For Boingo Wireless, 5G is all about converged networks -- something it knows a little about, having dived head first into Wi-Fi aggregation, distributed antenna systems (DAS) and network functions virtualization (NFV).
"To us, 5G is really about converged networks. I don't think anybody has really defined it, but for us, it's really about taking all the technology and the network topologies and being able to make them all work together," Boingo Wireless CTO Derek Peterson told FierceWirelessTech on the sidelines of CTIA Super Mobility in Las Vegas.
Boingo for years has been working on DAS, Wi-Fi and it's starting pilots with small cells, so it's been in essence trying to push forward interoperability in all these different systems. Part of that includes its push for Passpoint and Hotspot 2.0, including relationships with Sprint (NYSE: S) and Time Warner Cable (NYSE: TWC).
Boingo has been working to improve the experience for consumers so they don't have a dropped call when walking from one end of an airport to another, for example, and there are challenges in making sure the call moves from one access point to another when the person is walking, including on a moving walkway, or even running. "There's been a lot of technology improvements over the last year to support that," Peterson said, such as adding density and coverage.
Boingo has locations where it has DAS, Wi-Fi and small cells all in one venue, and it's all about taking advantage of each of the technologies for the appropriate service or end-user use case. That means managing the backhaul when sharing that between the various technologies. That kind of thing has been both enjoyable and challenging, Peterson said, because a lot of vendors still sit in their own individual camps where they support one technology or the other, "and when you start trying to converge, you end up having to take all of these different vendor solutions and make them work together," he said.
He sees the situation getting better, however. "I think that there's been a big movement by vendors recently, and I think we'll see it towards the end of the year and first of next year, some real true converged gateway infrastructure platforms" that allow for taking advantage of all the technology together.
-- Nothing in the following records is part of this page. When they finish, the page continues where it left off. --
Lemma PartialMapStore_get_prev_sound s v k :
  pm_describes s v -> sound (PartialMapStore_get_prev s k) (is_last v (before k)).
Proof.
  intros Hd. pose proof Hd as [Hm Hok]. unfold PartialMapStore_get_prev.
  set (hi := match k with None => Unbounded | Some k => Excluded k end).
  assert (Hbelow : forall j, below hi j = true <-> before k j).
  { intros j. subst hi. destruct k as [k|]; simpl; [by destruct (bltb_spec j k)|done]. }
  replace (match k with None => _ | Some _ => _ end) with (Unbounded : Bound bytes, hi) by by destruct k.
  cbn -[bt_filter]. replace (bt_range Unbounded hi (PartialMapStore_map s))
    with (Ok (bt_filter Unbounded hi (PartialMapStore_map s))) by by subst hi; destruct k.
  cbn -[bt_filter]. destruct (last (bt_filter Unbounded hi _)) as [[p [c x]]|] eqn:El.
  - destruct (last_filter_some _ _ _ Hm El) as (H1 & H2 & H3). cbn [fst snd] in *.
    rewrite (succ_known_case s p None (Some (p, x)) _ _ (fun _ _ => Some (p, x))).
    destruct (pm_succ_known s p) eqn:Hs; [|by destruct (head _)].
    enough (Hl : is_last v (before k) (Some (p, x))) by by simpl; destruct (head _) as [[? []]|].
    simpl. split_and!; [by eapply (pm_entries _ _ _ Hok)|by apply Hbelow|].
    intros j y Hj Hjk. destruct (blt_total j p) as [|[->|Hpj]]; [by left|by right|].
    destruct (pm_gap s v p j y Hd Hs Hj) as [[-> _]|(e & _ & He & Hpe & Hej)]; [by left|by right|].
    assert (below hi j = true) as Hj' by by apply Hbelow.
    pose proof (H3 e.1 e.2 He (below_mono _ _ _ Hj' Hej)). border.
  - rewrite (succ_known_case s [] None None _ _ (fun _ _ => None)).
    destruct (pm_succ_known s []) eqn:Hs; [|by destruct (head _)].
    enough (Hl : is_last v (before k) None) by by simpl; destruct (head _) as [[? []]|].
    simpl. intros j y Hj Hjk. apply Hbelow in Hjk.
    destruct (pm_gap s v [] j y Hd Hs Hj (ble_nil j)) as [[-> [e He]]|(e & _ & He & _ & Hej)].
    + by eapply (last_filter_none _ _ Hm El).
    + eapply (last_filter_none _ _ Hm El); [done|]. by eapply below_mono.
Qed.
End Sound.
Examples of that happening already include Cisco reselling SpiderCloud's small cell portfolio and SpiderCloud developing custom small cell technology for Cisco, and Nokia Networks (NYSE:NOK) integrating Ruckus Wireless' 802.11ac technology into the Nokia Flexi Zone Small cell indoor and outdoor solutions.
Boingo has been on a tear to offer the ability to connect to Wi-Fi as easily as cellular. Earlier this year, it launched Hotspot 2.0 at 21 airports. But while Boingo is in airports, it's not extending that to the in-flight Wi-Fi business anytime soon. It's only on planes via partnerships like it has with Panasonic Aviation, with which it has a roaming relationship.
Part of the challenge with in-flight Wi-Fi -- an area that a company as big as AT&T (NYSE: T) started to get into and then backed away from -- is having enough spectrum to meet the capacity requirements and using the right technology to deliver it economically.
Boingo is a member of the Wi-Fi Alliance, which has been pushing for more collaboration between the 802.11 community and the LTE-U Forum in the development of LTE-U, which uses a version of LTE in unlicensed spectrum. Operators like Verizon Wireless (NYSE: VZ) and T-Mobile US (NYSE:TMUS) have said they want to deploy LTE-U in 2016.
As for the debate around LTE-U, "I think we haven't done enough testing yet," Peterson said.
"I'm all for convergence. I think the people who are working on this are smart," he said. "The challenge is trying to make sure that you don't allow one technology to basically make it so the other one doesn't work as efficiently as it was designed to do. Making sure that you don't take away from either one of their designs and capabilities is a challenge. I think we can do it, but I don't think we're there yet."